### Required action
Please repeat the records exactly from their first line, finishing at the line containing "committed to allocations" and including it.

· · · · ·

(* ===== verification/ResourceManager.v ===== *)
(** * Resources and the resource manager (types/resources.go, dms/resources)

    [DefaultManager] keeps the onboarded resources of the machine, the resources
    committed to allocations that may start and the resources of the allocations
    that run.  The database is a parameter: its content is part of the state, and
    whether a call succeeds is an argument.

    Aliasing: the GPUs of a [Resources] value are a Go slice.  The value
    [GetFreeResources] computes with is a copy of the cached onboarded resources
    that shares the slice, so subtracting from it changes the cache; the model
    writes the GPUs back after every such subtraction, failed ones included. *)

From S2P Require Import Prelude GoNumbers Hardware.

(** ** Resources *)

Record Resources := mkResources {
  res_CPU : CPU;
  res_GPUs : list GPU;
  res_RAM : RAM;
  res_Disk : Disk
}.

Definition Resources_zero : Resources :=
  mkResources (mkCPU (SpecFloat.S754_zero false) (SpecFloat.S754_zero false) "") [] (mkRAM 0 0) (mkDisk 0).

Definition set_GPUs (r : Resources) (g : list GPU) : Resources :=
  mkResources (res_CPU r) g (res_RAM r) (res_Disk r).

Definition Resources_Compare (r other : Resources) : Comparison :=
  And (And (And (CPU_Compare (res_CPU r) (res_CPU other)) (RAM_Compare (res_RAM r) (res_RAM other)))
           (Disk_Compare (res_Disk r) (res_Disk other)))
      (GPUs_Compare (res_GPUs r) (res_GPUs other)).

Definition Resources_Equal (r other : Resources) : bool :=
  if negb (RAM_Size (res_RAM r) =? RAM_Size (res_RAM other))%Z then false
  else if negb (float_eq (CPU_Cores (res_CPU r)) (CPU_Cores (res_CPU other))) then false
  else if negb (Disk_Size (res_Disk r) =? Disk_Size (res_Disk other))%Z then false
  else if negb (GPUs_Equal (res_GPUs r) (res_GPUs other)) then false
  else true.

(** [Add] never fails: none of its parts does. *)
Definition Resources_Add (r other : Resources) : Resources :=
  mkResources (CPU_Add (res_CPU r) (res_CPU other)) (GPUs_Add (res_GPUs r) (res_GPUs other))
    (RAM_Add (res_RAM r) (res_RAM other)) (Disk_Add (res_Disk r) (res_Disk other)).

(** [Subtract] works through the parts and stops at the first underflow. *)
Definition Resources_Subtract (r other : Resources) : Resources * option hw_error :=
  match CPU_Subtract (res_CPU r) (res_CPU other) with
  | (cpu, Some e) => (mkResources cpu (res_GPUs r) (res_RAM r) (res_Disk r), Some e)
  | (cpu, None) =>
      match RAM_Subtract (res_RAM r) (res_RAM other) with
      | (ram, Some e) => (mkResources cpu (res_GPUs r) ram (res_Disk r), Some e)
      | (ram, None) =>
          match Disk_Subtract (res_Disk r) (res_Disk other) with
          | (disk, Some e) => (mkResources cpu (res_GPUs r) ram disk, Some e)
          | (disk, None) =>
              let '(gpus, e) := GPUs_Subtract (res_GPUs r) (res_GPUs other) in
              (mkResources cpu gpus ram disk, e)
          end
      end
  end.

(** ** The manager *)

Inductive rm_error :=
| ErrBadCommitment
| ErrResourcesAlreadyCommitted
| ErrResourcesNotCommitted
| ErrResourcesAlreadyAllocated
| ErrResourcesNotAllocated
| ErrNoFreeResources
| ErrHardware (e : hw_error)
| ErrDatabase.

#[export] Instance rm_error_eq_dec : EqDecision rm_error.
Proof. solve_decision. Defined.

(** The order in which a range visits the values of a map. *)
Class MapVisit := {
  visit {A : Type} : list A → list A;
  visit_perm {A : Type} (l : list A) : visit l ≡ₚ l
}.

Record Manager := mkManager {
  onboardedResources : option Resources;        (* the cache *)
  committedResources : gmap string Resources;
  allocations : gmap string Resources;
  db_onboarded : option Resources;
  db_allocations : gmap string Resources
}.

Definition set_onboarded (d : Manager) (r : Resources) : Manager :=
  mkManager (Some r) (committedResources d) (allocations d) (db_onboarded d) (db_allocations d).
Definition set_committed (d : Manager) (m : gmap string Resources) : Manager :=
  mkManager (onboardedResources d) m (allocations d) (db_onboarded d) (db_allocations d).

Definition NewResourceManager (onboarded : option Resources) (stored : gmap string Resources) : Manager :=
  mkManager None ∅ ∅ onboarded stored.

Definition IsCommitted (d : Manager) (allocationID : string) : bool :=
  bool_decide (is_Some (committedResources d !! allocationID)).
Definition IsAllocated (d : Manager) (allocationID : string) : bool :=
  bool_decide (is_Some (allocations d !! allocationID)).

Section manager.
  Context `{Visit : MapVisit}.

(** The sum of the resources of a map, added in the order the range visits it. *)
Definition sumResources (m : gmap string Resources) : Resources :=
  fold_left Resources_Add (visit (map snd (map_to_list m))) Resources_zero.

Definition GetTotalAllocation (d : Manager) : Resources := sumResources (allocations d).

(** The cached value, or the stored one, which is cached. *)
Definition GetOnboardedResources (d : Manager) : (Resources + rm_error) * Manager :=
  match onboardedResources d with
  | Some r => (inl r, d)
  | None =>
      match db_onboarded d with
      | None => (inr ErrDatabase, d)
      | Some r => (inl r, set_onboarded d r)
      end
  end.

(** Subtract from a copy of the onboarded resources that shares their GPUs. *)
Definition subtractShared (d : Manager) (onboarded free other : Resources)
    : Resources * option hw_error * Manager :=
  let '(free', e) := Resources_Subtract free other in
  (free', e, set_onboarded d (set_GPUs onboarded (res_GPUs free'))).

(** The end of [GetFreeResources]: subtract the totals read before. *)
Definition freeFrom (d : Manager) (onboarded totalAllocation committed : Resources)
    : (Resources + rm_error) * Manager :=
  match subtractShared d onboarded onboarded totalAllocation with
  | (_, Some e, d) => (inr (ErrHardware e), d)
  | (free, None, d) =>
      match subtractShared d onboarded free committed with
      | (_, Some e, d) => (inr (ErrHardware e), d)
      | (free, None, d) => (inl free, d)
      end
  end.

Definition GetFreeResources (d : Manager) : (Resources + rm_error) * Manager :=
  match GetOnboardedResources d with
  | (inr e, d) => (inr e, d)
  | (inl onboarded, d) =>
      let totalAllocation := GetTotalAllocation d in
      let committed := sumResources (committedResources d) in
      freeFrom d onboarded totalAllocation committed
  end.

Definition checkCapacity (d : Manager) (resources : Resources) : option rm_error * Manager :=
  match GetFreeResources d with
  | (inr e, d) => (Some e, d)
  | (inl free, d) =>
      match onboardedResources d with
      | None => (None, d)    (* not reached: the free resources were computed from the cache *)
      | Some onboarded =>
          match subtractShared d onboarded free resources with
          | (_, Some _, d) => (Some ErrNoFreeResources, d)
          | (_, None, d) => (None, d)
          end
      end
  end.

Definition CommitResources (d : Manager) (allocationID : string) (resources : Resources)
    : option rm_error * Manager :=
  if bool_decide (allocationID = "") then (Some ErrBadCommitment, d)
  else if IsCommitted d allocationID then (Some ErrResourcesAlreadyCommitted, d)
  else match checkCapacity d resources with
  | (Some e, d) => (Some e, d)
  | (None, d) => (None, set_committed d (<[allocationID := resources]> (committedResources d)))
  end.

Definition UncommitResources (d : Manager) (allocationID : string) : option rm_error * Manager :=
  if negb (IsCommitted d allocationID) then (Some ErrResourcesNotCommitted, d)
  else (None, set_committed d (delete allocationID (committedResources d))).

(** [storeAllocation]; [ok] is whether the database created the record. *)
Definition storeAllocation (d : Manager) (allocationID : string) (r : Resources) (ok : bool)
    : option rm_error * Manager :=
  if negb ok then (Some ErrDatabase, d)
  else (None, mkManager (onboardedResources d) (committedResources d)
                (<[allocationID := r]> (allocations d)) (db_onboarded d)
                (<[allocationID := r]> (db_allocations d))).

Definition AllocateResources (d : Manager) (allocationID : string) (ok : bool)
    : option rm_error * Manager :=
  match committedResources d !! allocationID with
  | None => (Some ErrResourcesNotCommitted, d)
  | Some r =>
      if IsAllocated d allocationID then (Some ErrResourcesAlreadyAllocated, d)
      else match storeAllocation d allocationID r ok with
      | (Some e, d) => (Some e, d)
      | (None, d) => (None, set_committed d (delete allocationID (committedResources d)))
      end
  end.

(** [deleteAllocation] finds the record first; [ok] is whether the database deleted
    it. *)
Definition deleteAllocation (d : Manager) (allocationID : string) (ok : bool)
    : option rm_error * Manager :=
  match db_allocations d !! allocationID with
  | None => (Some ErrDatabase, d)
  | Some _ =>
      if negb ok then (Some ErrDatabase, d)
      else (None, mkManager (onboardedResources d) (committedResources d)
                    (delete allocationID (allocations d)) (db_onboarded d)
                    (delete allocationID (db_allocations d)))
  end.

Definition DeallocateResources (d : Manager) (allocationID : string) (ok : bool)
    : option rm_error * Manager :=
  if negb (IsAllocated d allocationID) then (Some ErrResourcesNotAllocated, d)
  else deleteAllocation d allocationID ok.

(** [UpdateOnboardedResources]; [ok] is whether the database saved the record. *)
Definition UpdateOnboardedResources (d : Manager) (resources : Resources) (ok : bool)
    : option rm_error * Manager :=
  let totalAllocation := GetTotalAllocation d in
  match Resources_Subtract resources totalAllocation with
  | (_, Some e) => (Some (ErrHardware e), d)
  | (resources, None) =>
      if negb ok then (Some ErrDatabase, d)
      else (None, mkManager (Some resources) (committedResources d) (allocations d)
                    (Some resources) (db_allocations d))
  end.

End manager.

· · · · ·

### Written solution
(* ===== verification/ResourceManager.v ===== *)
(** * Resources and the resource manager (types/resources.go, dms/resources)

    [DefaultManager] keeps the onboarded resources of the machine, the resources
    committed to allocations that may start and the resources of the allocations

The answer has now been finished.